La pregunta que no hace Santa Parascheva
Esta pregunta, “¿Sabes quién soy yo?” es sintomática de la enfermedad que caracteriza al hombre contemporáneo. Una suerte de orgullo torpe colmado de vanagloria, junto a la agresivividad brotada de un espíritu de dominación... Todo esto representa el “cóctel” que diariamente nos tienta a servirle.
El centro líturgico del mes de octubre lo constituye la festividad de Santa Parascheva. Ocasión especial para orar con mayor intensidad a ella que es “gran protectora”, y también para reflexionar —¿cuántas veces más?— sobre su vida de apenas veintisiete años. Aunque se retiró a la soledad del Jordán durante mucho tiempo, leemos que Parascheva es visitada, a los veinticinco años, por un ángel, quien le dice: “Debes dejar este lugar y volver a tu pueblo, porque es allí en donde tu cuerpo será enterrado, cuando partas de este mundo hacia Dios, a Quien tanto has amado”. Y, ciertamente, aquel retorno se hace en el mayor de los anonimatos, sin que nadie pudiera adivinar que esa forastera que había venido a Epivates era Parascheva, la misma que años antes admiraba a todos con su enorme piedad. ¿Cuál era el propósito de esta vuelta a casa? ¿No habría sido mejor quedarse en el desierto del Jordán esos últimos años de vida, avanzando a la perfección espiritual, en la dureza de ese entorno? ¿Para qué regresar al mundo?
Probablemente uno de los principales motivos fue que, desde Epivates, Dios quiso honrar su santidad a lo largo de los pueblos balcánicos, desde Constantinopla hasta Iaşi, vía Tarnovo y Belgrado. Otra razón podría ser la de otorgarle al pueblo de Epivates un don más: el de su cuerpo ungido por la gracia del Espíritu Santo (junto a los otros dones que ya había ofrecido antes: su propia ropita cuando tenía sólo diez años, hasta la entera herencia recibida de sus padres, entregada a los pobres, antes de hacerse monja).
El hecho que Santa Parascheva no reveló a nadie su identidad no es sólo un detalle hagiográfico, un aspecto sin importancia; en él se sintetiza una sublime y extraordinariamente actual lección de humildad cristiana. ¿Cuántas veces no hemos visto u oído personas que no pueden esperar para dar a conocer, con tal de impresionar a los demás, su identidad (así como su cargo, posición social, poder, etc)? ¿Cuántas veces no hemos escuchado al hijo de algún político o alguna estrella de la industria del espectáculo, reprochándole “¡Hey! ¿Acaso no sabes quién soy yo?” a algún policía de tránsito? No importa que aquel funcionario está cumpliendo con su función, respetuosamente o que se trata de la infracción de una norma que todos estamos obligados a cumplir.

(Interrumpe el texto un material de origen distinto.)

Definition create_repository (config : RepoConfig.t)
  : M t RepoResponse.t :=
  let payload :=
    {| RepoPayload.name := RepoConfig.name config;
       RepoPayload.description := RepoConfig.description config;
       RepoPayload.private :=
         match RepoConfig.visibility config with
         | PRIVATE => true
         | PUBLIC => false
         end;
       RepoPayload.has_issues := RepoConfig.has_issues config;
       RepoPayload.has_wiki := RepoConfig.has_wiki config;
       RepoPayload.has_projects := RepoConfig.has_projects config;
       RepoPayload.auto_init := true;
       RepoPayload.homepage :=
         if truthy (RepoConfig.homepage config)
         then Some (RepoConfig.homepage config) else None |} in
  data <- _request "POST" "/user/repos" (RepoJson payload) ;;
  id <- item (scalars data) "id" ;;
  name <- item (scalars data) "name" ;;
  full_name <- item (scalars data) "full_name" ;;
  html_url <- item (scalars data) "html_url" ;;
  clone_url <- item (scalars data) "clone_url" ;;
  ssh_url <- item (scalars data) "ssh_url" ;;
  ret {| RepoResponse.id := id;
         RepoResponse.name := name;
         RepoResponse.full_name := full_name;
         RepoResponse.html_url := html_url;
         RepoResponse.clone_url := clone_url;
         RepoResponse.ssh_url := ssh_url;
         RepoResponse.default_branch :=
           get_default (scalars data) "default_branch" "main" |}.

Definition set_topics (repo_name : string) (topics : list string)
  : M t unit :=
  match topics with
  | [] => ret tt
  | _ :: _ =>
      u <- user ;;
      _request "PUT" ("/repos/" ++ u ++ "/" ++ repo_name ++ "/topics")
        (TopicsJson topics) ;;;
      ret tt
  end.

(** [len(content) / (1024 * 1024) > MAX_FILE_SIZE_MB].  The quotient by
    2^20 of an integer is the nearest float, the rounding is monotone
    and 50 is a float, so the test holds exactly when the length exceeds
    50 * 2^20. *)
Definition too_large (content : bytes) : bool :=
  MAX_FILE_SIZE_MB * (1024 * 1024) <? Z.of_N (len content).

Definition create_blob (repo_name : string) (content : bytes)
  : M t BlobResponse.t :=
  if too_large content then
    raise (GitHubAPIError
             ("File too large: " ++ format_size (len content)) 0)
  else
    except_api
      (u <- user ;;
       data <- _request "POST"
                 ("/repos/" ++ u ++ "/" ++ repo_name ++ "/git/blobs")
                 (BlobJson content) ;;
       sha <- item (scalars data) "sha" ;;
       url <- item (scalars data) "url" ;;
       ret {| BlobResponse.sha := sha; BlobResponse.url := url |})
      (fun message status_code =>
         raise (GitHubAPIError ("Blob create failed: " ++ message)
                  status_code)).

Definition create_tree (repo_name : string) (entries : list TreeEntry.t)
    (base_tree : option string) : M t TreeResponse.t :=
  let payload :=
    TreeJson entries (if truthy_opt base_tree then base_tree else None) in
  u <- user ;;
  data <- _request "POST"
            ("/repos/" ++ u ++ "/" ++ repo_name ++ "/git/trees") payload ;;
  sha <- item (scalars data) "sha" ;;
  url <- item (scalars data) "url" ;;
  ret {| TreeResponse.sha := sha; TreeResponse.url := url |}.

Esta pregunta, “¿Sabes quién soy yo?” es sintomática de la enfermedad que caracteriza al hombre contemporáneo. Una suerte de orgullo torpe colmado de vanagloria, junto a la agresivividad brotada de un espíritu de dominación... Todo esto representa el “cóctel” que diariamente nos tienta a servirle. Incluso en algunos que viven en la conciencia de los fieles —por sus hechos o enseñanzas espirituales— encontramos a veces dosis de ese cóctel, diluído en discursos que buscan imponer un punto de vista subjetivo, a toda la Iglesia. Cuando seamos dominados por el espíritu del “¿Sabes quién soy yo?” o del “¡Ya verás con quién te estás metiendo!”, intentemos examinarnos en profundidad, con insistencia. Porque seguramente no lo habremos hecho desde hace mucho. Porque, de hecho, ni siquiera nosotros sabemos quiénes somos. Y vivimos “de memoria”, programados por nuestros pecados y debilidades, mismos que han entrado en nuestro cerebro y en nuestro corazón, como un programa informático que ha sido vulnerado por un virus.
Santa Parascheva no le hizo a nadie esa pregunta, cuando volvió a Epivates. Ella sabía quién era, porque se había encontrado con nuestro Señor Jesucristo, de Quien no se separaba. No necesitaba tal reconocimiento, no buscaba una identidad para que los demás la honraran. Y talvez es por eso que hoy todo el mundo la conoce. Incluso esos que aún no se conocen a sí mismos.